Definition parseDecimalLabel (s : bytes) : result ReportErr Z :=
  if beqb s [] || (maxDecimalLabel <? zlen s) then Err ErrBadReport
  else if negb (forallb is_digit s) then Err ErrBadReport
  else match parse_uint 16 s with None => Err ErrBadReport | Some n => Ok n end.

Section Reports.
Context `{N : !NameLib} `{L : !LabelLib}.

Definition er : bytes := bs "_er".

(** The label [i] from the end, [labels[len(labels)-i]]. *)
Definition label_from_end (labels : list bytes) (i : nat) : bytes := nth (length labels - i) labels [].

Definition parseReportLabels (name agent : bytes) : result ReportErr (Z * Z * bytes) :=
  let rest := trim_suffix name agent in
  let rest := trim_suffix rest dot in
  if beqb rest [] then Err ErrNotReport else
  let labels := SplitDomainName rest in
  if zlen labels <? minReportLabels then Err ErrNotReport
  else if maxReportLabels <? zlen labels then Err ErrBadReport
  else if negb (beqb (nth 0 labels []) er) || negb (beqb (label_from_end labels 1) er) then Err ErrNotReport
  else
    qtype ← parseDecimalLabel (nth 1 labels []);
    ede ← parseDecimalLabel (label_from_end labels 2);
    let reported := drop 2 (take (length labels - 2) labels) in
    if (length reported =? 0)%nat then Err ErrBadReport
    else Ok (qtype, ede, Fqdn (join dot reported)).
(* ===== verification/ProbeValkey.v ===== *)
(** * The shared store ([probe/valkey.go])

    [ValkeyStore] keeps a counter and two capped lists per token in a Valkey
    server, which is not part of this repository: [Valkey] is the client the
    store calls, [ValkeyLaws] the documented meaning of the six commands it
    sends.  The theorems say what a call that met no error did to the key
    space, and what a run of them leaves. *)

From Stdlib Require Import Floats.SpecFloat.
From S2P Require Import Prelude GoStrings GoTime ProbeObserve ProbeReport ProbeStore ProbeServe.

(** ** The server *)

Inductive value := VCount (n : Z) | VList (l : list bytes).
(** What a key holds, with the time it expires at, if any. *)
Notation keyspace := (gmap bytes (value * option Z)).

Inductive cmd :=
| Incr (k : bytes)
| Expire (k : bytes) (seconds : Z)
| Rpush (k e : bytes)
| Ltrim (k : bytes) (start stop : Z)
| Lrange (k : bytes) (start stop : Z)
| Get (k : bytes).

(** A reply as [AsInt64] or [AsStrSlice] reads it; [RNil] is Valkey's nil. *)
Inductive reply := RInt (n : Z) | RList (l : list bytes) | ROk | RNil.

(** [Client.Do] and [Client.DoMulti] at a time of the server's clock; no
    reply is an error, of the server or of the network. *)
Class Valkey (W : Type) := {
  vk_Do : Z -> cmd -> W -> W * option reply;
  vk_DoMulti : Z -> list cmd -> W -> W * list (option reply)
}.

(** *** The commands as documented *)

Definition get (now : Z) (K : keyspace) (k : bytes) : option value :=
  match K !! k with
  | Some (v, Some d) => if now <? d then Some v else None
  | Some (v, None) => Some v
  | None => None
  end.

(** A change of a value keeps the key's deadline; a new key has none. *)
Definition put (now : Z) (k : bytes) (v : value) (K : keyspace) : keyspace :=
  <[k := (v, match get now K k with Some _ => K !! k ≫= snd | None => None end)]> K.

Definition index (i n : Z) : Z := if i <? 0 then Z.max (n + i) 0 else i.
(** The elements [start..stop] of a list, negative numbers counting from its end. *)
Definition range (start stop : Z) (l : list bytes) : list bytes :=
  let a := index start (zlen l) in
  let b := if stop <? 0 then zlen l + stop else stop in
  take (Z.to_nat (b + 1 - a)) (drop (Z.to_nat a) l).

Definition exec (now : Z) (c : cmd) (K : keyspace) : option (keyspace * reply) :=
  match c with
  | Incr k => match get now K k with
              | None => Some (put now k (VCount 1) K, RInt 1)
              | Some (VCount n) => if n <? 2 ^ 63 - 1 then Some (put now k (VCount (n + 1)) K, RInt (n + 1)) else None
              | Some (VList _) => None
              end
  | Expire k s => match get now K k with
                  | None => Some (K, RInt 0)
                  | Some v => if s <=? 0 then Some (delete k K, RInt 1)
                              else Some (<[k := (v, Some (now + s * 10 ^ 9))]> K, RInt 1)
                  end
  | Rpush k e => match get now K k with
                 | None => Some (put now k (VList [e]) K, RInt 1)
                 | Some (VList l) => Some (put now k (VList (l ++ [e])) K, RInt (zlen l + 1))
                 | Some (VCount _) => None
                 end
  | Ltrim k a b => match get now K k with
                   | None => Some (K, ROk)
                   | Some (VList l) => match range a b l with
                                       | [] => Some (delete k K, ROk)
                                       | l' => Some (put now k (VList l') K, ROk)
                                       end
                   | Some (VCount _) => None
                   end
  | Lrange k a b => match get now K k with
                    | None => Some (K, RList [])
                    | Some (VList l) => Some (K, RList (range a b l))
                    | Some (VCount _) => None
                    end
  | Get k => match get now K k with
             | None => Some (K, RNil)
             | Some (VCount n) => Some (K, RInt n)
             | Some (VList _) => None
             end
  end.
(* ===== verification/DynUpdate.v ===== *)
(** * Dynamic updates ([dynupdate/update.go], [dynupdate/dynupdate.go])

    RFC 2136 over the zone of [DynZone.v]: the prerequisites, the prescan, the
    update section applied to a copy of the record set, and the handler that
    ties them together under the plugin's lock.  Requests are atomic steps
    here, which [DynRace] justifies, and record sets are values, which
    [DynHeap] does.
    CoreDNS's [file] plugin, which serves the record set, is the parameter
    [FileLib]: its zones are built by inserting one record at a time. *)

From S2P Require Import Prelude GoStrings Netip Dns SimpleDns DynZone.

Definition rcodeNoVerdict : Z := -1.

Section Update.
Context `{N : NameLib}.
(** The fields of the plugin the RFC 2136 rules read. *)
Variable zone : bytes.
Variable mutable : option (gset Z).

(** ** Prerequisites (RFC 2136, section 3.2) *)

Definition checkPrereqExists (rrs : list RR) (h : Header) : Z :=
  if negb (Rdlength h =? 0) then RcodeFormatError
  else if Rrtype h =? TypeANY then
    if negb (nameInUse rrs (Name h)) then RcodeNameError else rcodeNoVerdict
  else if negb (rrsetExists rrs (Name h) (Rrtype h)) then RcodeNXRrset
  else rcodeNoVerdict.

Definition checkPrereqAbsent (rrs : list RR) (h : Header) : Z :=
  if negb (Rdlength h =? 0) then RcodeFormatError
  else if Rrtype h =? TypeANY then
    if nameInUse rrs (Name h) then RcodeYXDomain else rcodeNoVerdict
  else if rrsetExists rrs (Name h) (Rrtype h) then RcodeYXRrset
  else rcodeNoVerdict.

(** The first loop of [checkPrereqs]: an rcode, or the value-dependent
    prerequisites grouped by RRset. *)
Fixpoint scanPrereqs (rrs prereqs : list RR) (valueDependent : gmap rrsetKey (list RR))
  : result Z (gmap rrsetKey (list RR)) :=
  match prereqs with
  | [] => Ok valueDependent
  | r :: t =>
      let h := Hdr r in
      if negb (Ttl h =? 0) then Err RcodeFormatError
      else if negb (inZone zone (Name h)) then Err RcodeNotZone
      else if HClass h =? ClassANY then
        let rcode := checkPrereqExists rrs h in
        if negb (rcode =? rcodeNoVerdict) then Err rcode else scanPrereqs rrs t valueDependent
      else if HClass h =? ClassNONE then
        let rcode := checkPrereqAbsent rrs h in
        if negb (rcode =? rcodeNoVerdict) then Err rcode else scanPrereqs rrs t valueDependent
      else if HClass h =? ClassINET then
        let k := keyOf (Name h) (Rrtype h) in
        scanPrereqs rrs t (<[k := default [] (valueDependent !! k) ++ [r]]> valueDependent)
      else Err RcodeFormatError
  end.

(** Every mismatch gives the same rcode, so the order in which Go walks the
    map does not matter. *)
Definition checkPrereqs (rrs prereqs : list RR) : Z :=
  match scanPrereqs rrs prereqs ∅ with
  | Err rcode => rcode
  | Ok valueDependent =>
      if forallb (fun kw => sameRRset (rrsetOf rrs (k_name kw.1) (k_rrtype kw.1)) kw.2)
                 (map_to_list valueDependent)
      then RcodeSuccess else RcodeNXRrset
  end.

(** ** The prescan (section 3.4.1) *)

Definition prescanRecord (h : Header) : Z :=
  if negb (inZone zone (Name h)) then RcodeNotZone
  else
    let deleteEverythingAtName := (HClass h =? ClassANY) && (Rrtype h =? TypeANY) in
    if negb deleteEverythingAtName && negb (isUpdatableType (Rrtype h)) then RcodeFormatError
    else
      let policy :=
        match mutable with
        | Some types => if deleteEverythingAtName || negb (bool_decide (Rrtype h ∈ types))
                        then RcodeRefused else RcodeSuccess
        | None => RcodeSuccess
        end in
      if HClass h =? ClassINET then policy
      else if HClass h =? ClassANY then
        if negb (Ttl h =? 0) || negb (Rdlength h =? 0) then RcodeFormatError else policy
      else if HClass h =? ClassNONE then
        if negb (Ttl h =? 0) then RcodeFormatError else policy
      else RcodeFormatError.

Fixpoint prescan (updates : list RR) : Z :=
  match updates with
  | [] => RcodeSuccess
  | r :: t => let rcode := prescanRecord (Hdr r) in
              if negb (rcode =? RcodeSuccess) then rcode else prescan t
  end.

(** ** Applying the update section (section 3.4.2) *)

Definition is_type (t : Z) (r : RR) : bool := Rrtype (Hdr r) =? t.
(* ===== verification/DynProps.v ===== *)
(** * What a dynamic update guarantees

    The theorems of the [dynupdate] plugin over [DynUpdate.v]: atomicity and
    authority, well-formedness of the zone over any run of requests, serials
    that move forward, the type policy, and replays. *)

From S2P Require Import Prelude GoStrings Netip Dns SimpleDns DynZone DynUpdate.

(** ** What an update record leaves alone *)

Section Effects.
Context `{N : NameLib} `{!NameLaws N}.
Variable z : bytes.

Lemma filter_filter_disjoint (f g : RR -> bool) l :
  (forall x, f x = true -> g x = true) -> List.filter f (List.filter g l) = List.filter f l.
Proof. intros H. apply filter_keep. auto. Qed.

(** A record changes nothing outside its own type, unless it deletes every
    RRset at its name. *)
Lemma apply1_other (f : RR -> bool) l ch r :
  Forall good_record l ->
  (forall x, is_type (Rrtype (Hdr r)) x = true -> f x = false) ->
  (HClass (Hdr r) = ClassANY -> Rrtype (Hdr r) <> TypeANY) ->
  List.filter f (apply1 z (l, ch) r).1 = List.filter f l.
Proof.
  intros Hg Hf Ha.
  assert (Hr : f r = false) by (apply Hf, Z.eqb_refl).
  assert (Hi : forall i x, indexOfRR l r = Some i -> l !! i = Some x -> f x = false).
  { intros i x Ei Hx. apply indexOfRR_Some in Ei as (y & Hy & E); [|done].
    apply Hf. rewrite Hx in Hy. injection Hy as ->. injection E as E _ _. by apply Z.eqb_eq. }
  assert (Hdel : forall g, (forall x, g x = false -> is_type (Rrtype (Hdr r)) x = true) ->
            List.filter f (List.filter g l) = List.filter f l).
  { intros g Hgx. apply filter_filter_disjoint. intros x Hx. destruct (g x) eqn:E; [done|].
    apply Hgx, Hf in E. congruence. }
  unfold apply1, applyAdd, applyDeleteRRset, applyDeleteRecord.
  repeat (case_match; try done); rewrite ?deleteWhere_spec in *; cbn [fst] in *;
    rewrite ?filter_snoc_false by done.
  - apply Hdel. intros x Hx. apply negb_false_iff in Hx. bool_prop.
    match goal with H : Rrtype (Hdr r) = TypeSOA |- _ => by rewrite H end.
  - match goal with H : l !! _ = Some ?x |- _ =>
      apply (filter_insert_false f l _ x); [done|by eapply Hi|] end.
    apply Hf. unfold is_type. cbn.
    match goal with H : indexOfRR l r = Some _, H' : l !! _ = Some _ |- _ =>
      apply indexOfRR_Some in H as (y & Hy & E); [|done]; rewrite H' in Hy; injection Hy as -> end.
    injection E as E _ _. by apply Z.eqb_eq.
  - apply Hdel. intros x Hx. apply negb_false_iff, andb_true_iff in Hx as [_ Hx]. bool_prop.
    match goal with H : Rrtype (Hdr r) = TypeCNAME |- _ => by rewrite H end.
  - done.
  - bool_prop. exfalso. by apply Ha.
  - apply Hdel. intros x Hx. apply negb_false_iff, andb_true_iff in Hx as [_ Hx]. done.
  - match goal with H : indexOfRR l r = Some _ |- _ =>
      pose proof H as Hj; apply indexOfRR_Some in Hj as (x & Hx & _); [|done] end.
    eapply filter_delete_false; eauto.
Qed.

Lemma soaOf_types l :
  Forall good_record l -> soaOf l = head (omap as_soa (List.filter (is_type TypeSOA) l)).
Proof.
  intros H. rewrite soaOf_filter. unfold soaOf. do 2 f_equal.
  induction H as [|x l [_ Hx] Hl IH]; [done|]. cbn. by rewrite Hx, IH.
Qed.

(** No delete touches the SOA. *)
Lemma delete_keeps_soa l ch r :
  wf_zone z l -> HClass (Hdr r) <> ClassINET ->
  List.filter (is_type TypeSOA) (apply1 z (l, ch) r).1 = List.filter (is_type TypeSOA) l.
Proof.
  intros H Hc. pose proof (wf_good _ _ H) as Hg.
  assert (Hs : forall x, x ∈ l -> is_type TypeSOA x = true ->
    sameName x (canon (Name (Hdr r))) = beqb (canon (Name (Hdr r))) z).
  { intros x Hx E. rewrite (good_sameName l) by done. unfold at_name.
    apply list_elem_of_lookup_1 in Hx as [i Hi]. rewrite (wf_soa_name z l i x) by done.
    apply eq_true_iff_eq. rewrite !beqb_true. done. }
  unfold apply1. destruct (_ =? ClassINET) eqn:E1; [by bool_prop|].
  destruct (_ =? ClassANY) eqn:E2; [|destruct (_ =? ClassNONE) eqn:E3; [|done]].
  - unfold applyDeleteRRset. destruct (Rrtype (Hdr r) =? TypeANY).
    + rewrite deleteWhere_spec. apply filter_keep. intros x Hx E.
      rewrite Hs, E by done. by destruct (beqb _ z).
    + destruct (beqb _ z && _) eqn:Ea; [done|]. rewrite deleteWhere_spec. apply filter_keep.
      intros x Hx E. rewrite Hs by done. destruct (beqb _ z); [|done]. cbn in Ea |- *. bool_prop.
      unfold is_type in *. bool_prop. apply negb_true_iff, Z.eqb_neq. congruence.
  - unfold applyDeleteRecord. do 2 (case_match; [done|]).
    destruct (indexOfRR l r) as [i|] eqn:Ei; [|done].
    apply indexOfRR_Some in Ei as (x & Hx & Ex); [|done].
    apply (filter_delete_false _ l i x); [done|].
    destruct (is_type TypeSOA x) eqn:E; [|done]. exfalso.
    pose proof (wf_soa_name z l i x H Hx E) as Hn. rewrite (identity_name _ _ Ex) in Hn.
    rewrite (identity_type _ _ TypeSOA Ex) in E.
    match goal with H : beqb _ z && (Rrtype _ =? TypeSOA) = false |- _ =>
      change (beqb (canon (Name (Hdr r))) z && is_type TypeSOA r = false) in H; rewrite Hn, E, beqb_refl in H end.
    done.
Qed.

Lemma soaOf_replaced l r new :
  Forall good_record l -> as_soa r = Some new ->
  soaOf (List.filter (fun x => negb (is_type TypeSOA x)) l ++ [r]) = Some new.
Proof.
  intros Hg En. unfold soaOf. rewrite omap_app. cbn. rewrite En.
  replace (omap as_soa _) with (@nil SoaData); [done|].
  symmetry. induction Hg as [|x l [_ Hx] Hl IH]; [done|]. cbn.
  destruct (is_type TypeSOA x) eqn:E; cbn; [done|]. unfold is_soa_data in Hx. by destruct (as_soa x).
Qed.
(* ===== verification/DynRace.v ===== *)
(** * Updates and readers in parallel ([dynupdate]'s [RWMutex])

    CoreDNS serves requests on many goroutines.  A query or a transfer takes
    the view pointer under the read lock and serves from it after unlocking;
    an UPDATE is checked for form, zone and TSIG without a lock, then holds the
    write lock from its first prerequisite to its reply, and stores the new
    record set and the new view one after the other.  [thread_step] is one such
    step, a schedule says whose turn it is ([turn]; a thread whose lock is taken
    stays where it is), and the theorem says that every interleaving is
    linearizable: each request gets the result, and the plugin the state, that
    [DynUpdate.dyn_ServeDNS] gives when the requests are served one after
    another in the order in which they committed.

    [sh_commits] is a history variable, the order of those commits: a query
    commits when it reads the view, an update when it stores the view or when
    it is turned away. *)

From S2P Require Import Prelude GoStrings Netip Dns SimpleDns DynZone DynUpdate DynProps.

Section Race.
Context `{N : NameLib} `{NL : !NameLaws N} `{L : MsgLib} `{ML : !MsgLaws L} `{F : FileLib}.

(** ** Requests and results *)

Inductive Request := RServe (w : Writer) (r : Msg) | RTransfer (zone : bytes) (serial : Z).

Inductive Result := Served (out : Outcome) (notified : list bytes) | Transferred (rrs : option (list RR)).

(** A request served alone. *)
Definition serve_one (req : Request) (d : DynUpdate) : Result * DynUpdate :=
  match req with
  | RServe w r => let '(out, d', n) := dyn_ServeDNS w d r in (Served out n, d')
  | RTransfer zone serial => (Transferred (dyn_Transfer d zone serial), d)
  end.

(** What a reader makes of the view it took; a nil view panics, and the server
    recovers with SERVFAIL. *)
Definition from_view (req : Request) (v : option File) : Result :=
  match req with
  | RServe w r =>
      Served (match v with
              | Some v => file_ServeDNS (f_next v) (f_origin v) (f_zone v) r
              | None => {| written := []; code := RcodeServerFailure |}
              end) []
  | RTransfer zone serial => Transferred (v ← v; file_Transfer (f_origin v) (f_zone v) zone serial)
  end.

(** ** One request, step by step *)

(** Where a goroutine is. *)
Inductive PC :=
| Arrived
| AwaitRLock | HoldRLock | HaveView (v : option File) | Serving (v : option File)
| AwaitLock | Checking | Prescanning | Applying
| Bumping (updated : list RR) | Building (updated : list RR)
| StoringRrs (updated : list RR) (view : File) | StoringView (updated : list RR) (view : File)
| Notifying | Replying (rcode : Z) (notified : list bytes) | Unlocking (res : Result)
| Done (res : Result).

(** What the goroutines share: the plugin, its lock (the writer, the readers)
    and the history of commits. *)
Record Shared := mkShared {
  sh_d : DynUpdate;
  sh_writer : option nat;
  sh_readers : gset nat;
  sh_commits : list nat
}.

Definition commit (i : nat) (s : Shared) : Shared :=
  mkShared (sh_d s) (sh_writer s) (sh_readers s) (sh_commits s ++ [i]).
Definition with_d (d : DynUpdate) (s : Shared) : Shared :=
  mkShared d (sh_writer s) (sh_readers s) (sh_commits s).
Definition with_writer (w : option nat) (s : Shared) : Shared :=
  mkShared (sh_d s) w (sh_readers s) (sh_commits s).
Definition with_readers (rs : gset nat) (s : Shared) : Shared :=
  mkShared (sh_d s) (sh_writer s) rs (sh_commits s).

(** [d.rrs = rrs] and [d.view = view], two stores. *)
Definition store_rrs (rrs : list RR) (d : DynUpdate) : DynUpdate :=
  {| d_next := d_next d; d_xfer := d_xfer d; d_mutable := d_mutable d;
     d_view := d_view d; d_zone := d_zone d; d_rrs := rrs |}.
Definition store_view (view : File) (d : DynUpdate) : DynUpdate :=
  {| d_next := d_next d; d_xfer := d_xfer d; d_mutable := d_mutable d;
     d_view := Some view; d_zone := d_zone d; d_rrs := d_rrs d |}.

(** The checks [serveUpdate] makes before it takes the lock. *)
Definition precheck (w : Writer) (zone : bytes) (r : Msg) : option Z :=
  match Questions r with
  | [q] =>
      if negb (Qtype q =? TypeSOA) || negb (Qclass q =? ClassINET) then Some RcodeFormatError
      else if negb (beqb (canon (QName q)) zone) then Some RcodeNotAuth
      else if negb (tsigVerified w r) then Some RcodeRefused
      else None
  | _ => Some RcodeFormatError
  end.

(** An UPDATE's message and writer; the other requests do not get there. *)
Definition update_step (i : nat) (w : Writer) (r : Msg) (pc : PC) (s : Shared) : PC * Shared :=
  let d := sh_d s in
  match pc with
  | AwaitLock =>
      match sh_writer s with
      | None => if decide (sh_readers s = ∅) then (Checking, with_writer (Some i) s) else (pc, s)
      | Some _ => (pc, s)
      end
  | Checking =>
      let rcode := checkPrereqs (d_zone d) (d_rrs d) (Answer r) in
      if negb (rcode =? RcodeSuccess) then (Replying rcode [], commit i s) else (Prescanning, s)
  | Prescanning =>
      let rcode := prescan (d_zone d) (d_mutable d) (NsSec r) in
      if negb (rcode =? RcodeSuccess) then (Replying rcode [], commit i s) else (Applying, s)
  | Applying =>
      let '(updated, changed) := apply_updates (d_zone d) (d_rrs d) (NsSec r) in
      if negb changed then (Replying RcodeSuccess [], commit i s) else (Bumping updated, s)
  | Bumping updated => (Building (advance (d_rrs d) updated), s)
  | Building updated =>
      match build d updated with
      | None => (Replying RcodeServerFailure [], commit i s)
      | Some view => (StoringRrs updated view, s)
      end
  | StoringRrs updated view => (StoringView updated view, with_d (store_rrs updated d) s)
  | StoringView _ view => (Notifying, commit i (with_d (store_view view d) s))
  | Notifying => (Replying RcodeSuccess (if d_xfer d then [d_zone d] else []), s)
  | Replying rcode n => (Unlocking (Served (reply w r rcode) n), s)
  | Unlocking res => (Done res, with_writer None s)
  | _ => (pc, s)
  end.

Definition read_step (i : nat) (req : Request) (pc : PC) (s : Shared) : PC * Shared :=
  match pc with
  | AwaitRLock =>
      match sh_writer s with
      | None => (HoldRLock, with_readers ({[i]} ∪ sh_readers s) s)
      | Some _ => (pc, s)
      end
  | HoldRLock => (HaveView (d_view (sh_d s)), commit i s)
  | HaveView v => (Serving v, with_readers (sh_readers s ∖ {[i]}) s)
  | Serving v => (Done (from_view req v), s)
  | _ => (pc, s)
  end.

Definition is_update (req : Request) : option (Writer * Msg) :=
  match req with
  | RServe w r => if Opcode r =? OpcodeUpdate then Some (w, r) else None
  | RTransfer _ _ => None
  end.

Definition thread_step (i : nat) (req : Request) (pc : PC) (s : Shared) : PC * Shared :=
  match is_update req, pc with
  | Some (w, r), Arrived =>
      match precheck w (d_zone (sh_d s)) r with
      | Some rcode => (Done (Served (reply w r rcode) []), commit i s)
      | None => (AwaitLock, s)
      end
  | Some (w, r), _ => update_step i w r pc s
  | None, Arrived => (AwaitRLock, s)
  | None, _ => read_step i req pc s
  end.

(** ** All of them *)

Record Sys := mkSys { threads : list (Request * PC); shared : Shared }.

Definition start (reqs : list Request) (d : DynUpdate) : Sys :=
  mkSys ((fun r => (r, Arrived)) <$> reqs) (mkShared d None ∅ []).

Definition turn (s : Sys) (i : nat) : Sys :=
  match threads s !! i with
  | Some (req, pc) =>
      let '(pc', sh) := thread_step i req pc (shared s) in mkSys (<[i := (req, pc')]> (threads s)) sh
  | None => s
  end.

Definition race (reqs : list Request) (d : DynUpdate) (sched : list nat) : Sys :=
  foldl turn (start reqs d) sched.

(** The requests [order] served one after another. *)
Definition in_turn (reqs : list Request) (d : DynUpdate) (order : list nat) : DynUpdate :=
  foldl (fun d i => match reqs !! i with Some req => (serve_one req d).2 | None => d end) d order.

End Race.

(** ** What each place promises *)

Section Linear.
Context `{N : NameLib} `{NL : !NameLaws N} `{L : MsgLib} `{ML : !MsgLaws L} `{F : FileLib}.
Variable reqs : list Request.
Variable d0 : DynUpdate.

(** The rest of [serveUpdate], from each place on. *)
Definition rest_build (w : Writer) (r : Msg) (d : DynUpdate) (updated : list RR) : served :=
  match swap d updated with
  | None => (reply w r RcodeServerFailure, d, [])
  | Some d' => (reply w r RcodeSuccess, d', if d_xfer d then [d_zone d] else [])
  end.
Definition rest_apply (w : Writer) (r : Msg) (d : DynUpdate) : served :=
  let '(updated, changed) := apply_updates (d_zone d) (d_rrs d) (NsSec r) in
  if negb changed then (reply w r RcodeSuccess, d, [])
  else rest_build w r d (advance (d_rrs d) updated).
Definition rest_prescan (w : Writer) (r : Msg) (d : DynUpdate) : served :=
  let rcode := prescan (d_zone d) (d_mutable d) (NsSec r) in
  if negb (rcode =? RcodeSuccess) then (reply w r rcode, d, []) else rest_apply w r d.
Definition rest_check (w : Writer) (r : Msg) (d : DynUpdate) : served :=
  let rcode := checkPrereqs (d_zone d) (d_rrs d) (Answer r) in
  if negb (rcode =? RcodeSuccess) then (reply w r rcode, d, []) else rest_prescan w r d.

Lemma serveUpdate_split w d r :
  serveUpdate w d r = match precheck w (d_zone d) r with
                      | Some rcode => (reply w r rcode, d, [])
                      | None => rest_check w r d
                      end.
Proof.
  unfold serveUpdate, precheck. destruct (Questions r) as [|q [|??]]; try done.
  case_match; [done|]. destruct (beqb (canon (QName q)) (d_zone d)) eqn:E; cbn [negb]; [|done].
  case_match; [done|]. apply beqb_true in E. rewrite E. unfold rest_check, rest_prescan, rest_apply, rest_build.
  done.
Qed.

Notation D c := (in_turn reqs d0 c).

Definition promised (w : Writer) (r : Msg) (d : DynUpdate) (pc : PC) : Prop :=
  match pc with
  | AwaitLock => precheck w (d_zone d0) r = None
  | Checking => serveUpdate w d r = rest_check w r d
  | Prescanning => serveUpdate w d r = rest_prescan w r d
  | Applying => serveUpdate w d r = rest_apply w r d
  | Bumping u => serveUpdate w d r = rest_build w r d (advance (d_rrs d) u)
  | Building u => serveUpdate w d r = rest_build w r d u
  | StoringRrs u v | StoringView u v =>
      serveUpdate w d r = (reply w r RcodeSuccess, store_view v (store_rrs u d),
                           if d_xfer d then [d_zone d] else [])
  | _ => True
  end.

▸ **Prompt**
Copy out, exactly and alone, the lines of the entries above between the ones holding "let b := if" and "Incr k => match", inclusive.

▸ **Task solution**
  let b := if stop <? 0 then zlen l + stop else stop in
  take (Z.to_nat (b + 1 - a)) (drop (Z.to_nat a) l).

Definition exec (now : Z) (c : cmd) (K : keyspace) : option (keyspace * reply) :=
  match c with
  | Incr k => match get now K k with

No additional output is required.